ATLANTA – Although the June State of Freight webinar occurred just a few weeks after May’s edition, there were two key differences.
One was that FreightWaves CEO Craig Fuller was back in his familiar position with FreightWaves Director of Market Intelligence Zach Strickland. Second, it took place in front of a live audience at the Future of Supply Chain conference at the Georgia International Convention Center here.
But even given the short interim between sessions, the live June edition found a few new things to talk about, including the possibility that the nation’s housing crisis was contributing to an overhang in trucking capacity. Here are five takeaways from the Tuesday session.
Here are five takeaways from the Tuesday session.
Links between homelessness and trucking
FreightWaves CEO Craig Fuller said he recently participated in a roundtable discussion with representatives from the Federal Reserve in FreightWaves’ home city of Chattanooga, Tennessee, and the subject of the national housing crisis came up. “One of the things we talked about was that there is a portion of the driver population that no longer has a permanent home,” Fuller said. “They’re actually living day-to-day in their cab.”
The financial advantage of such a living arrangement is not having a housing payment, though the accommodations are not quite on the level of people who dodge paying rent or a mortgage by cruising full time.
The lack of affordable housing “is probably keeping some of these carriers on the road who otherwise would have left the industry,” said Fuller.
At the same time, a slowdown in housing starts means that construction jobs are less likely to lure some drivers out of the cab, helping to maintain capacity.
The role of brokers and volatility
Fuller cited statistics that showed how the largest carriers over the years have lost market share to brokers. “Market share is fragmenting, not consolidating,” which will increase volatility, he said.
Even if a shipper wants to cut down the number of companies in a routing guide to a smaller number of core carriers, Fuller said, brokers can step in and widen the circle of potential carriers. “And then the shipper needs incremental capacity, they can call up the broker and that is who is supplying the small carrier.
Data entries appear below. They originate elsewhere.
(* ===== verification/CoordSpec.v ===== *)
(** * Correctness of the coordinator

    Termination and invariants over arbitrary runs, at-most-once delivery,
    durability before publication, admission of commits, isolation while
    catching up, and the refusals of the local API.  A run interleaves events
    with the phases of a fork heal: a heal gives up the mutex only between
    phases. *)
From S2P Require Import Prelude Sha256 Types Config Hlc Epoch ActiveView SingleWriter.
From S2P Require Import ForkDetector Helpers Database Store StoreSpec HealStore Coordinator.
From S2P Require Import CoordBroadcast CoordApplication CoordCommit CoordMessage CoordLogic.
From S2P Require Import CoordReplay CoordHeal CoordInv CoordSafe CoordSafeCommit CoordSafeHeal CoordEvents.
From S2P Require Import CoordStart CoordDemo.

(** ** Runs *)

Section Runs.
Context {PC : PeerCodec} {WC : WireCodec}.

(** A depth that is enough for an event: the epochs with buffered envelopes,
    and one for each envelope it brings. *)
Definition depth_for (ev : Event) (w : World) : nat := (backlog (w_c w) + length (event_wires ev))%nat.

(** The worlds a coordinator goes through, with where its fork heal stands
    ([HDone] when there is none): events, the launch of a heal that has been
    spawned, its phases, a welcome that arrives, and the resumption of a heal
    after a restart, for a job that was read from the tables. *)
Inductive reachable (env : Env) (w0 : World) : World -> HealPC -> Prop :=
| reach_start : reachable env w0 w0 HDone
| reach_event ev fuel w p w' :
    reachable env w0 w p -> (depth_for ev w <= fuel)%nat -> handle_event fuel ev env w = Ok tt w' ->
    reachable env w0 w' p
| reach_launch traceID event scheduledAt w :
    reachable env w0 w HDone -> c_healing (w_c w) = true ->
    ESpawn (TRunHeal traceID event scheduledAt) ∈ w_trace w ->
    reachable env w0 w (HBegin traceID event scheduledAt)
| reach_heal sig w p p' w' :
    reachable env w0 w p -> heal_step sig p env w = Ok p' w' -> reachable env w0 w' p'
| reach_welcome welcome b w p w' :
    reachable env w0 w p -> ProcessWelcomeIfWaiting welcome env w = Ok b w' -> reachable env w0 w' p
| reach_resume job w p w' :
    reachable env w0 w p -> job_waiting job -> resumeForkHealingJob job env w = Ok tt w' ->
    reachable env w0 w' p.

Context {WL : WireCodecLaws}.

Lemma size_union_le (X Y : gset Z) : (size (X ∪ Y) <= size X + size Y)%nat.
Proof.
  rewrite size_union_alt. assert (size (Y ∖ X) <= size Y)%nat by (apply subseteq_size; set_solver). lia.
Qed.
(* ===== verification/CoordReplaySpec.v ===== *)
(** * Correctness of replays and member requests

    What is sealed opens again, how an outbox is cut into batches, which
    events a replay finds, and that a repeated request changes nothing. *)
From S2P Require Import Prelude Sha256 Types Config Hlc Epoch ActiveView SingleWriter.
From S2P Require Import ForkDetector Helpers Database Store StoreSpec HealStore Coordinator.
From S2P Require Import CoordBroadcast CoordApplication CoordCommit CoordMessage CoordLogic.
From S2P Require Import CoordMembers CoordReplay CoordDemo.

(** ** Batches *)

Lemma chunks_nil {A} fuel n : chunks fuel n ([] : list A) = [].
Proof. by destruct fuel. Qed.

Lemma chunks_lookup {A} fuel n (l : list A) i :
  (0 < n)%nat -> (length l <= fuel)%nat ->
  chunks fuel n l !! i = if decide (i * n < length l)%nat then Some (take n (drop (i * n) l)) else None.
Proof.
  intros Hn. revert l i. induction fuel as [|fuel IH]; intros l i Hl.
  { destruct l; [|simpl in Hl; lia]. by rewrite decide_False by (simpl; lia). }
  destruct l as [|x l]; [rewrite chunks_nil, lookup_nil; by rewrite decide_False by (simpl; lia)|].
  cbn [chunks]. destruct i as [|i].
  - simpl lookup. by rewrite decide_True by (simpl; lia).
  - cbn [lookup list_lookup]. rewrite IH by (rewrite length_drop; simpl in *; lia).
    rewrite length_drop, drop_drop. simpl (S i * n)%nat.
    destruct (decide (i * n < length (x :: l) - n)%nat); [rewrite decide_True by lia|by rewrite decide_False by lia].
    done.
Qed.

Lemma chunks_join {A} fuel n (l : list A) :
  (0 < n)%nat -> (length l <= fuel)%nat -> mjoin (chunks fuel n l) = l.
Proof.
  intros Hn. revert l. induction fuel as [|fuel IH]; intros l Hl; [destruct l; [done|simpl in Hl; lia]|].
  destruct l as [|x l]; [done|]. cbn [chunks]. cbn [mjoin list_join].
  rewrite IH by (rewrite length_drop; simpl in *; lia). apply take_drop.
Qed.

(** The batches of an outbox are the slices of the code's loop: batch
    [i] is [events[50*i : min(50*i+50, len(events))]], there is one for each
    [i] with [50*i < len(events)], and together they are the events in order,
    none lost and none repeated. *)
Theorem outbox_batches_partition {A} (l : list A) :
  mjoin (chunks (length l) MaxBatchSize l) = l /\
  forall i, chunks (length l) MaxBatchSize l !! i =
    if decide (i * MaxBatchSize < length l)%nat then Some (take MaxBatchSize (drop (i * MaxBatchSize) l)) else None.
Proof.
  assert (0 < MaxBatchSize)%nat by (unfold MaxBatchSize; lia).
  split; [by apply chunks_join|]. intros i. by apply chunks_lookup.
Qed.

(** ** Sealing *)

(** What AES-GCM promises: with the same key and nonce a sealed text opens,
    and sealing adds a tag. *)
Record gcm_laws (env : Env) : Prop := {
  gcm_open_seal : forall k n p, gcm_Open env k n (gcm_Seal env k n p) = inl p;
  gcm_tagged : forall k n p, gcm_Seal env k n p <> [];
  gcm_nonces : forall t n, e_nonce env t = Some n -> n <> [];
}.

(** A payload sealed under the key derived from a signing key opens
    under it to the same plaintext; sealing fails only when no nonce can be
    drawn. *)
Theorem sealed_payload_opens env signingKey plaintext w r w' :
  gcm_laws env -> sealPayload plaintext (deriveStorageKey signingKey) env w = Ok r w' ->
  match r with
  | inl (ct, nonce) =>
      forall w1, openPayload ct nonce (deriveStorageKey signingKey) env w1 = Ok (inl plaintext) w1
  | inr _ => e_nonce env (w_tick w) = None
  end.
Proof.
  intros [Hopen Htag Hn] E. assert (Hk : aes_key_ok (deriveStorageKey signingKey) = true).
  { unfold aes_key_ok, deriveStorageKey. apply bool_decide_eq_true. rewrite Sha256.length_sha256. set_solver. }
  unfold sealPayload in E. rewrite Hk in E. unfold bind, ask in E. simpl in E.
  destruct (e_nonce env (w_tick w)) as [n|] eqn:En; injection E as <- _; [|done].
  intros w1. unfold openPayload. rewrite Hk.
  destruct (is_empty (gcm_Seal _ _ _ _)) eqn:E1; [apply is_empty_true in E1; by apply Htag in E1|].
  destruct (is_empty n) eqn:E2; [apply is_empty_true in E2; by apply Hn in En|].
  simpl. unfold envs. by rewrite Hopen.
Qed.

(** ** Which events a replay finds *)

(** The jobs under which events are saved: those of received batches, those
    kept after a commit, and those of a heal. *)
Definition event_owned (ev : ApplicationEvent) : Prop :=
  ae_JobID ev = "" \/ (exists g, ae_JobID ev = "COMMIT-RECONCILE-" +:+ g) \/ exists x, ae_JobID ev = "job-" +:+ x.

(** The replay that every commit starts is for a job of its own, under
    which no event is saved: it finds nothing, sends nothing and leaves the
    coordinator and the tables as they are. *)
Theorem winner_replay_sends_nothing env groupID w :
  Forall event_owned (db_app_events (w_db w)) ->
  exists w', batch_replay_task groupID env w = Ok tt w' /\
    w_c w' = w_c w /\ w_db w' = w_db w /\ w_trace w' = w_trace w.
Proof.
  intros Hown.
  assert (H : wp env (batch_replay_task groupID)
    (fun _ w' => w_c w' = w_c w /\ w_db w' = w_db w /\ w_trace w' = w_trace w) w).
  { unfold batch_replay_task, batchAndReplayOutbox. wp_run. rewrite wp_db.
    unfold HealStore.ListApplicationEvents, sql_wrap, sql_query. cbn [w_db tick].
    destruct (sql_fails _ _); [by wp_run|].
    match goal with |- context [filter ?P (db_app_events (w_db w))] =>
      assert (E : filter P (db_app_events (w_db w)) = []) end.
    { destruct (filter _ _) as [|ev l] eqn:E; [done|]. exfalso.
      assert (Hin : ev ∈ filter (fun e => ae_JobID e = "WINNER-REPLAY-" +:+ groupID +:+ "-" +:+
        pretty.pretty (UnixNano (e_clock env (w_tick w)))) (db_app_events (w_db w))) by (rewrite E; constructor).
      apply list_elem_of_filter in Hin as [Hj Hin]. rewrite Forall_forall in Hown.
      destruct (Hown ev Hin) as [Ho|[[g Ho]|[x Ho]]]; rewrite Ho in Hj; discriminate Hj. }
    rewrite E. simpl. by wp_run. }
  destruct (wp_Ok _ _ _ _ H) as ([] & w' & E & R). eauto.
Qed.

(** An event that is saved again under the same id, as a heal does with
    a message that was kept after a commit, stays with the first job and the
    first nonce but gets the second ciphertext: the replay of the second job
    does not list it, and its payload no longer goes with its nonce. *)
Theorem resealed_event_is_lost old new env t d u1 t1 d1 u2 t2 d2 evs t3 d3 :
  ae_EventID new = ae_EventID old -> ae_JobID new <> ae_JobID old ->
  (forall e, e ∈ db_app_events d -> ae_EventID e <> ae_EventID old) ->
  HealStore.SaveApplicationEvent old env t d = (inl u1, t1, d1) ->
  HealStore.SaveApplicationEvent new env t1 d1 = (inl u2, t2, d2) ->
  HealStore.ListApplicationEvents (ae_JobID new) env t2 d2 = (inl evs, t3, d3) ->
  (forall e, e ∈ evs -> ae_EventID e <> ae_EventID old) /\
  exists row, row ∈ db_app_events d2 /\ ae_EventID row = ae_EventID old /\ ae_JobID row = ae_JobID old /\
    ae_SealNonce row = ae_SealNonce old /\ ae_PayloadSealed row = ae_PayloadSealed new.
Proof.
  intros Hid Hjob Hfresh E1 E2 E3. apply HealStore.SaveApplicationEvent_inl in E1 as ->.
  apply HealStore.SaveApplicationEvent_inl in E2 as ->. apply wrap_inl, query_inl in E3 as [-> _]. cbn [db_app_events set_db_app_events] in *.
  rewrite (HealStore.upsert_new ae_EventID _ old), (HealStore.upsert_again ae_EventID _ old new) by done. split.
  - intros e. rewrite stable_sort_elem, list_elem_of_filter, elem_of_app, list_elem_of_singleton.
    intros [Hj [He| ->]]; [by apply Hfresh|]. by destruct Hjob.
  - exists (HealStore.event_merge old new). split; [|done]. set_solver.
Qed.

(** ** Repeated requests *)

Section Requests.
Context {PC : PeerCodec} {WC : WireCodec}.
Context (env : Env) (Hok : forall t, sql_fails (e_sql env) t = None) (self : Call -> C bool).

(** The operation a request is taken for: by its id, else by the target. *)
Definition journalled (opID idKey : string) (d : DB) : option PendingOperation :=
  let usable o := if op_done o || str_eqb (po_Status o) "PROPOSED" then Some o else None in
  match (if str_eqb opID "" then None
         else head (filter (fun o => po_OperationID o = opID) (db_pending_ops d)) ≫= usable) with
  | Some o => Some o
  | None => head (filter (fun o => po_GroupID o = o_GroupID (e_opts env) /\ po_IdempotencyKey o = Some idKey)
                   (db_pending_ops d)) ≫= usable
  end.

(** A storage read moves only the instant. *)
Definition only_ticks (w w' : World) : Prop :=
  w_c w' = w_c w /\ w_db w' = w_db w /\ w_trace w' = w_trace w.

Lemma wp_known opID idKey w :
  wp env (known_operation opID idKey) (fun o w' => o = journalled opID idKey (w_db w) /\ only_ticks w w') w.
Proof.
  unfold known_operation, journalled. cbv zeta.
  assert (Hkey : forall w0, w_db w0 = w_db w -> only_ticks w w0 -> wp env
    (gid <-- opts o_GroupID ; r <-- db (HealStore.GetPendingOperationByIdempotencyKey gid idKey) ;
     ret (match r with inl o => if op_done o || str_eqb (po_Status o) "PROPOSED" then Some o else None | inr _ => None end))
    (fun o w' => o = head (filter (fun o => po_GroupID o = o_GroupID (e_opts env) /\ po_IdempotencyKey o = Some idKey)
       (db_pending_ops (w_db w))) ≫= (fun o => if op_done o || str_eqb (po_Status o) "PROPOSED" then Some o else None)
       /\ only_ticks w w') w0).
  { intros w0 Hd [Hc [_ Ht]]. wp_run. rewrite wp_db. unfold HealStore.GetPendingOperationByIdempotencyKey, sql_bind, sql_wrap, sql_query.
    rewrite Hok, Hd. destruct (head _) as [o|]; unfold sql_ret, sql_throw; wp_run; by split. }
  rewrite wp_bind. destruct (str_eqb opID ""); [rewrite wp_ret; by apply Hkey|]. rewrite wp_bind, wp_db. unfold HealStore.GetPendingOperation, sql_bind, sql_wrap, sql_query. rewrite Hok.
  destruct (head (filter (fun o => po_OperationID o = opID) _)) as [o|]; unfold sql_ret, sql_throw; cbn beta iota; rewrite wp_ret; simpl; [|by apply Hkey].
  destruct (op_done o || str_eqb (po_Status o) "PROPOSED"); [wp_run; by split|by apply Hkey].
Qed.

(** A request to add a member that is already journalled as proposed or
    done, under its own id or for the same peer, changes nothing and reports
    the journalled operation; so a peer that was added, and removed since, is
    never added again. *)
Theorem add_member_idempotent req o w :
  c_started (w_c w) = true -> c_accessRevoked (w_c w) = false -> ar_KeyPackageBytes req <> [] ->
  journalled (ar_OperationID req) ("add_member_" +:+ peer_String (ar_TargetPeerID req)) (w_db w) = Some o ->
  exists r w', AddMember self req env w = Ok (inl r) w' /\
    res_OperationID r = po_OperationID o /\ res_Deferred r = negb (op_done o) /\
    w_c w' = w_c w /\ w_db w' = w_db w /\ w_trace w' = w_trace w.
Proof.
  intros Hs Hr Hk Hj. assert (H : wp env (AddMember self req) (fun r w' => exists r', r = inl r' /\
    res_OperationID r' = po_OperationID o /\ res_Deferred r' = negb (op_done o) /\ only_ticks w w') w).
  { unfold AddMember. wp_run. rewrite Hs, Hr. simpl. apply is_empty_false in Hk. rewrite Hk. cbv zeta. rewrite wp_bind.
    eapply wp_mono; [apply wp_known|]. intros x w' [-> Ht]. rewrite Hj. wp_run. eexists. split; [done|].
    by destruct (op_done o). }
  destruct (wp_Ok _ _ _ _ H) as (? & w' & E & r & -> & ? & ? & ?). eauto 8.
Qed.
End Requests.

(** ** Witnesses *)

Lemma demo_gcm_laws : gcm_laws demo.
Proof. split; try done. by intros t n [= <-]. Qed.

Definition demo_sealed : World := run_world (sealPayload [x61; x62] (deriveStorageKey [])) demo_started.

Lemma sealed_payload_opens_witness :
  openPayload [x08; x61; x62] [x07] (deriveStorageKey []) demo demo_started = Ok (inl [x61; x62]) demo_started.
Proof.
  apply (sealed_payload_opens demo [] [x61; x62] demo_started (inl ([x08; x61; x62], [x07])) demo_sealed demo_gcm_laws).
  apply run_Ok. vm_compute. reflexivity.
Defined.

Definition demo_app_event (job : string) (payload nonce : bytes) : ApplicationEvent :=
  mkApplicationEvent "e1" job "g" "" 1 "B" [x41] payload [x42] "local_node_key" nonce 7 0 "B" "ORPHANED_OWN" "" [] 0 0 "" 9 9.
Definition demo_kept : World :=
  mkWorld (w_c demo_started) (set_db_app_events [demo_app_event "COMMIT-RECONCILE-g" [x51] [x61]] db_empty) 0 [].

Lemma winner_replay_sends_nothing_witness :
  exists w', batch_replay_task "g" demo demo_kept = Ok tt w' /\
    w_c w' = w_c demo_kept /\ w_db w' = w_db demo_kept /\ w_trace w' = [].
Proof.
  apply (winner_replay_sends_nothing demo "g" demo_kept). constructor; [|constructor].
  right. left. exists "g". reflexivity.
Defined.

(** The message is kept after a commit, then taken by the snapshot of a heal. *)
Definition demo_save1 : result unit * nat * DB :=
  HealStore.SaveApplicationEvent (demo_app_event "COMMIT-RECONCILE-g" [x51] [x61]) HealStore.demo_env O db_empty.
Definition demo_save2 : result unit * nat * DB :=
  HealStore.SaveApplicationEvent (demo_app_event "job-g-1" [x52] [x62]) HealStore.demo_env demo_save1.1.2 demo_save1.2.
Definition demo_listed : result (list ApplicationEvent) * nat * DB :=
  HealStore.ListApplicationEvents "job-g-1" HealStore.demo_env demo_save2.1.2 demo_save2.2.

Lemma resealed_event_is_lost_witness :
  exists row, row ∈ db_app_events demo_save2.2 /\ ae_JobID row = "COMMIT-RECONCILE-g" /\
    ae_SealNonce row = [x61] /\ ae_PayloadSealed row = [x52].
Proof.
  destruct (resealed_event_is_lost (demo_app_event "COMMIT-RECONCILE-g" [x51] [x61]) (demo_app_event "job-g-1" [x52] [x62])
    HealStore.demo_env O db_empty tt demo_save1.1.2 demo_save1.2 tt demo_save2.1.2 demo_save2.2
    [] demo_listed.1.2 demo_listed.2) as (_ & row & H1 & _ & H2 & H3 & H4).
  - reflexivity.
  - discriminate.
  - intros e He. by apply not_elem_of_nil in He.
  - vm_compute. reflexivity.
  - vm_compute. reflexivity.
  - vm_compute. reflexivity.
  - exact (ex_intro _ row (conj H1 (conj H2 (conj H3 H4)))).
Defined.

(** "C" was added and has been removed since. *)
Definition demo_op (id ty key : string) : PendingOperation :=
  mkPendingOperation id "g" ty (Some key) [] (Some 0) [] (Some "C") [x01] [] "COMMITTED" 0 None None 0 0.
Definition demo_removed : World :=
  mkWorld (w_c demo_started) (set_db_pending_ops [demo_op "op1" "ADD_MEMBER" "add_member_C";
    demo_op "op2" "REMOVE_MEMBER" "remove_member_C"] db_empty) 0 [].

Lemma add_member_idempotent_witness :
  exists r w', AddMember (run 1) (mkAddMemberRequest "C" [x01] "op3" "" "" "" []) demo demo_removed = Ok (inl r) w' /\
    res_OperationID r = "op1" /\ res_Deferred r = false /\ w_trace w' = [].
Proof.
  destruct (add_member_idempotent demo (fun _ => eq_refl) (run 1) (mkAddMemberRequest "C" [x01] "op3" "" "" "" [])
    (demo_op "op1" "ADD_MEMBER" "add_member_C") demo_removed) as (r & w' & E & H1 & H2 & _ & _ & H3).
  - vm_compute. reflexivity.
  - vm_compute. reflexivity.
  - discriminate.
  - vm_compute. reflexivity.
  - exact (ex_intro _ r (ex_intro _ w' (conj E (conj H1 (conj H2 H3))))).
Defined.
That is why they’re surviving.”
The end result, Fuller said, is that the growth in brokers’ market share is slowing what a traditional model might have projected would be a loss of capacity as the weak market drags on. “The downside of the market may go on longer than these up cycles, and that might be a permanent feature,” the FreightWaves CEO said.
Big bust might be coming
Fuller said he expects a significant bankruptcy in trucking. He did not name any potential candidates, but he said “someone I trust” told him about a company with a little less than 1,000 trucks being in “significant financial trouble.” Even if that company survives, Fuller said, “there will likely be a big bankruptcy by the end of the year because what’s happening is that these balance sheets have just been so destroyed.” Add to that higher interest rates and it’s possible lenders aren’t going to rescue a company that’s in trouble.
OTRI still pointing higher
FreightWaves Director of Market Intelligence Zach Strickland reiterated that the Outbound Tender Rejection Index in SONAR remains the best indicator of the balance between trucking supply and demand. With the index’s recent gains, Strickland said the OTRI is about where it was in early June 2019, which marked a turning point for the market. “I think this is demonstrating that the market is responding to more seasonal norms,” he added, noting that the second half of May and the first part of June “is really a pretty good time for the freight market.”
Fuller said a brief upturn in the OTRI during Roadcheck Week marked the first time in a long time that the freight market reacted along historic norms. Many drivers stay off the road during Roadcheck Week. “Before, we would have these market events, and they just didn’t move the market,” Fuller said. “This time, a market event actually did see some reaction and I think that suggests that the market is moving.”
Higher rates just might be an inflation reaction
Yes, rates are rising, based on the National Truckload Index in SONAR. The national average rate was $1.58 per mile on May 8 and was $1.71/mile on Monday.
But costs are higher too. “With the cost structure, the carriers have a higher floor, arguably a 30% increase,” Fuller said. Driver wages are a key part of that, as the strong market of 2020 and into 2021 led to a slew of major carriers announcing increases in driver wages that are still in place.
Equipment costs are way up too,” he said. (Fuel costs are not in the NTI, but might be higher depending on the time point comparison). For companies that lease their equipment, “they’re in a situation where they’re paying much higher capital expenditures just to stay in business,” Fuller said.